Mr. Simian could be a strip that really kicks ass.
The Ares Imperative
By Steve Ekstrom, Mikael Bergkvist & Jesse Turnbull
This very “talky” and slow moving entry serves as an intro to a story that implies some big, secret science project that falls flat with an ambiguous and actually dull final page. The final image of a few bodies, frozen in the snow isn’t particularly shocking or disturbing to me as a long-time comic reader, so it does nothing to intrigue me about where the story is headed. Writers should keep in mind that they aren’t competing with the reader’s own life experiences when trying to shock them, but more often their experiences from other comics.
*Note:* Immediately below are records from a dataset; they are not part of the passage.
(** A line without a boundary, then a newline: the line is closed and
    reading goes on with the rest. *)
Lemma splitlines_from_line (line rest : string) :
  Str.no_linebreak line = true ->
  forall cur : string,
    Str.splitlines_from cur (line +:+ String Char.lf rest)
    = (cur +:+ line) :: Str.splitlines_from EmptyString rest.
Proof.
  unfold Str.no_linebreak.
  induction line as [|c line IH]; intros Hline cur.
  - change (EmptyString +:+ String Char.lf rest) with (String Char.lf rest).
    rewrite append_nil_r. simpl.
    change (Char.is_linebreak Char.lf) with true.
    change (Char.is_cr Char.lf) with false. simpl.
    destruct rest; reflexivity.
  - simpl in Hline. apply andb_true_iff in Hline. destruct Hline as [Hc Hline].
    apply negb_true_iff in Hc. simpl. rewrite Hc.
    rewrite (IH Hline), append_snoc. reflexivity.
Qed.

Lemma ends_with_linebreak_tail (c c' : ascii) (s : string) :
  Text.ends_with_linebreak (String c (String c' s)) = Text.ends_with_linebreak (String c' s).
Proof. reflexivity. Qed.

Lemma splitlines_from_keep (c : ascii) (s cur : string) :
  Char.is_linebreak c = false ->
  Str.splitlines_from cur (String c s) = Str.splitlines_from (Str.snoc cur c) s.
Proof. intros Hc. simpl. rewrite Hc. reflexivity. Qed.

Lemma splitlines_from_break_last (c : ascii) (cur : string) :
  Char.is_linebreak c = true ->
  Str.splitlines_from cur (String c EmptyString) = [cur].
Proof. intros Hc. simpl. rewrite Hc. reflexivity. Qed.

Lemma splitlines_from_break_crlf (c c' : ascii) (s cur : string) :
  Char.is_linebreak c = true ->
  Char.is_cr c && Char.is_lf c' = true ->
  Str.splitlines_from cur (String c (String c' s)) = cur :: Str.splitlines_from EmptyString s.
Proof. intros Hc Hcrlf. simpl. rewrite Hc, Hcrlf. reflexivity. Qed.

Lemma splitlines_from_break_other (c c' : ascii) (s cur : string) :
  Char.is_linebreak c = true ->
  Char.is_cr c && Char.is_lf c' = false ->
  Str.splitlines_from cur (String c (String c' s))
  = cur :: Str.splitlines_from EmptyString (String c' s).
Proof. intros Hc Hcrlf. simpl. rewrite Hc, Hcrlf. reflexivity. Qed.

Lemma lf_is_linebreak : Char.is_linebreak Char.lf = true.
Proof. reflexivity. Qed.

(** A newline after a text that does not end in a boundary closes its last
    line and adds none. *)
Lemma splitlines_from_final_newline (n : nat) :
  forall (s cur : string),
    (String.length s <= n)%nat ->
    (s = EmptyString -> Str.is_empty cur = false) ->
    Text.ends_with_linebreak s = false ->
    Str.splitlines_from cur (s +:+ String Char.lf EmptyString) = Str.splitlines_from cur s.
Proof.
  assert (Hbase : forall cur : string,
             Str.is_empty cur = false ->
             Str.splitlines_from cur (EmptyString +:+ String Char.lf EmptyString)
             = Str.splitlines_from cur EmptyString).
  { intros cur Hcur.
    change (EmptyString +:+ String Char.lf EmptyString) with (String Char.lf EmptyString).
    rewrite (splitlines_from_break_last _ _ lf_is_linebreak). simpl. rewrite Hcur. reflexivity. }
  induction n as [|n IH]; intros s cur Hlen Hcur Hends.
  - destruct s as [|c s']; [| simpl in Hlen; lia]. apply Hbase, Hcur, eq_refl.
  - destruct s as [|c s']; [apply Hbase, Hcur, eq_refl |].
    simpl in Hlen.
    change (String c s' +:+ String Char.lf EmptyString)
      with (String c (s' +:+ String Char.lf EmptyString)).
    destruct (Char.is_linebreak c) eqn:Hc.
    + destruct s' as [|c' t]; [simpl in Hends; congruence |].
      rewrite ends_with_linebreak_tail in Hends.
      change (String c' t +:+ String Char.lf EmptyString)
        with (String c' (t +:+ String Char.lf EmptyString)).
      destruct (Char.is_cr c && Char.is_lf c') eqn:Hcrlf.
      * rewrite !(splitlines_from_break_crlf _ _ _ _ Hc Hcrlf). f_equal.
        apply andb_true_iff in Hcrlf. destruct Hcrlf as [_ Hlf].
        apply is_lf_linebreak in Hlf.
        apply IH; [simpl in Hlen; lia | |].
        -- intros ->. simpl in Hends. congruence.
        -- destruct t as [|c2 t2]; [reflexivity |].
           rewrite ends_with_linebreak_tail in Hends. exact Hends.
      * rewrite !(splitlines_from_break_other _ _ _ _ Hc Hcrlf). f_equal.
        change (String c' (t +:+ String Char.lf EmptyString))
          with (String c' t +:+ String Char.lf EmptyString).
        apply IH; [simpl in Hlen |- *; lia | discriminate | exact Hends].
    + rewrite !(splitlines_from_keep _ _ _ Hc).
      apply IH; [lia | intros _; apply snoc_not_empty |].
      destruct s' as [|c' t]; [reflexivity |].
      rewrite ends_with_linebreak_tail in Hends. exact Hends.
Qed.

Lemma splitlines_final_newline_same (s : string) :
  s <> EmptyString ->
  Text.ends_with_linebreak s = false ->
  Str.splitlines (s +:+ String Char.lf EmptyString) = Str.splitlines s.
Proof.
  intros Hne Hends. apply (splitlines_from_final_newline (String.length s)); auto.
  intros ->. contradiction.
Qed.

Lemma splitlines_unlines_same (lines : list string) :
  Forall (fun line => Str.no_linebreak line = true) lines ->
  Str.splitlines (Text.unlines lines) = lines.
Proof.
  unfold Str.splitlines. induction 1 as [|line rest Hline _ IH]; [reflexivity |].
  cbn [Text.unlines]. rewrite (splitlines_from_line _ _ Hline). rewrite IH. reflexivity.
Qed.

Lemma lstrip_by_first (p : ascii -> bool) (s : string) :
  Text.first_is p (Str.lstrip_by p s) = false.
Proof.
  induction s as [|c s IH]; [reflexivity |]. simpl.
  destruct (p c) eqn:Hc; [exact IH | simpl; exact Hc].
Qed.

Lemma rstrip_by_last (p : ascii -> bool) (s : string) :
  Text.last_is p (Str.rstrip_by p s) = false.
Proof.
  induction s as [|c s IH]; [reflexivity |]. simpl.
  destruct (Str.rstrip_by p s) as [|c' r] eqn:Hr.
  - destruct (p c) eqn:Hc; simpl; [reflexivity | exact Hc].
  - rewrite andb_false_r. exact IH.
Qed.

Lemma rstrip_by_first (p : ascii -> bool) (s : string) :
  Text.first_is p s = false -> Text.first_is p (Str.rstrip_by p s) = false.
Proof.
  destruct s as [|c s]; [reflexivity |]. simpl. intros Hc. rewrite Hc. simpl. exact Hc.
Qed.

Lemma lstrip_by_fixed (p : ascii -> bool) (s : string) :
  Text.first_is p s = false -> Str.lstrip_by p s = s.
Proof. destruct s as [|c s]; [reflexivity |]. simpl. intros Hc. rewrite Hc. reflexivity. Qed.

Lemma rstrip_by_cons (p : ascii -> bool) (c : ascii) (s : string) :
  Str.rstrip_by p (String c s)
  = if p c && Str.is_empty (Str.rstrip_by p s) then EmptyString
    else String c (Str.rstrip_by p s).
Proof. reflexivity. Qed.

Lemma rstrip_by_fixed (p : ascii -> bool) (s : string) :
  Text.last_is p s = false -> Str.rstrip_by p s = s.
Proof.
  induction s as [|c s IH]; [reflexivity |]. intros Hlast.
  destruct s as [|c' s'].
  - simpl in *. rewrite Hlast. reflexivity.
  - change (Text.last_is p (String c (String c' s'))) with (Text.last_is p (String c' s')) in Hlast.
    rewrite rstrip_by_cons, (IH Hlast). simpl. rewrite andb_false_r. reflexivity.
Qed.

Lemma lstrip_by_split (p : ascii -> bool) (s : string) :
  exists pre : string, s = pre +:+ Str.lstrip_by p s /\ Str.all p pre = true.
Proof.
  induction s as [|c s (pre & Hs & Hpre)]; [exists EmptyString; split; reflexivity |].
  simpl. destruct (p c) eqn:Hc.
  - exists (String c pre). split.
    + change (String c pre +:+ Str.lstrip_by p s) with (String c (pre +:+ Str.lstrip_by p s)).
      rewrite <- Hs. reflexivity.
    + simpl. rewrite Hc. exact Hpre.
  - exists EmptyString. split; reflexivity.
Qed.

Lemma rstrip_by_split (p : ascii -> bool) (s : string) :
  exists post : string, s = Str.rstrip_by p s +:+ post /\ Str.all p post = true.
Proof.
  induction s as [|c s (post & Hs & Hpost)]; [exists EmptyString; split; reflexivity |].
  simpl. destruct (Str.rstrip_by p s) as [|c' r] eqn:Hr.
  - destruct (p c) eqn:Hc; simpl.
    + exists (String c s). split; [reflexivity |]. simpl. rewrite Hc.
      rewrite Hs. exact Hpost.
    + exists post. rewrite Hs at 1. split; [reflexivity | exact Hpost].
  - rewrite andb_false_r. exists post. rewrite Hs at 1. split; [reflexivity | exact Hpost].
Qed.

(** What [strip_by] keeps: the text between a run of [p] at each end, and
    that text neither starts nor ends with [p]. *)
Lemma strip_by_split (p : ascii -> bool) (s : string) :
  exists pre post : string,
    s = pre +:+ Str.strip_by p s +:+ post
    /\ Str.all p pre = true /\ Str.all p post = true
    /\ Text.first_is p (Str.strip_by p s) = false
    /\ Text.last_is p (Str.strip_by p s) = false.
Proof.
  unfold Str.strip_by.
  destruct (lstrip_by_split p s) as (pre & Hs & Hpre).
  destruct (rstrip_by_split p (Str.lstrip_by p s)) as (post & Hl & Hpost).
  exists pre, post. split; [| split; [exact Hpre | split; [exact Hpost | split]]].
  - rewrite <- Hl. exact Hs.
  - apply rstrip_by_first, lstrip_by_first.
  - apply rstrip_by_last.
Qed.

Lemma strip_by_fixed (p : ascii -> bool) (s : string) :
  Text.first_is p s = false -> Text.last_is p s = false -> Str.strip_by p s = s.
Proof.
  intros Hfirst Hlast. unfold Str.strip_by.
  rewrite (lstrip_by_fixed _ _ Hfirst). apply rstrip_by_fixed, Hlast.
Qed.

End MoreStringFacts.

(** ** Further properties of the methods *)

Section MoreProperties.

Variable py3 : Py3.
Variable json_loads : string -> option pyval.

Lemma truthy_some (path : string) : path <> EmptyString -> truthy (Some path) = true.
Proof. destruct path; [contradiction | reflexivity]. Qed.

Lemma external_script_text_item (self : Py3status) (raw : string) :
  String.eqb (input_format self) "i3bar" = false ->
  command_output py3 (script_path self) (localize self) = inl raw ->
  external_script py3 json_loads self
  = (Return (VDict (text_item py3 self raw)), set_output raw self, []).
Proof. apply external_script_text. Qed.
The art is very derivative –Alan Davis and perhaps Dale Keown’s style are heavily stomped everywhere – and the inking is often clumsy. The lettering and colouring are actually the strongest elements in this entry.
By Don Kunkel and C. P. Wilson III
It sells itself as a superhero comedy, with an aged super-heroine who talks like someone in their 20s. There wasn’t much in the way of funny on display, but the B&W art is actually quite acceptable – things like solid perspective and consistent anatomy can usually be overlooked when humour is the supposed goal. This is a strip where the decision to go black and white was obviously a bad one. Colour would have greatly enhanced the feel that this was a superhero tale, and it looks like it was drawn with colour in mind. Page 2 suffers greatly for the lack of colour.
Should I go one more about how the lack of colour hurts this entry? Didn’t think so. Even with the colour the lack of real funny and sour note characterization would sink this one.
Either I’m mellowing after my break from my quick reviews, or this month’s entries are actually better overall than those I’ve seen previously. On quality, my choice would be either Mr. Simian or Metropolitan Siege to win. History tends to favour the entry with the largest number of participants or a devoted local non-English support network, which might give it to Rockstar or Interrogation Control Element.
As I have in the past, I might expand or update my reviews as the ranks come out.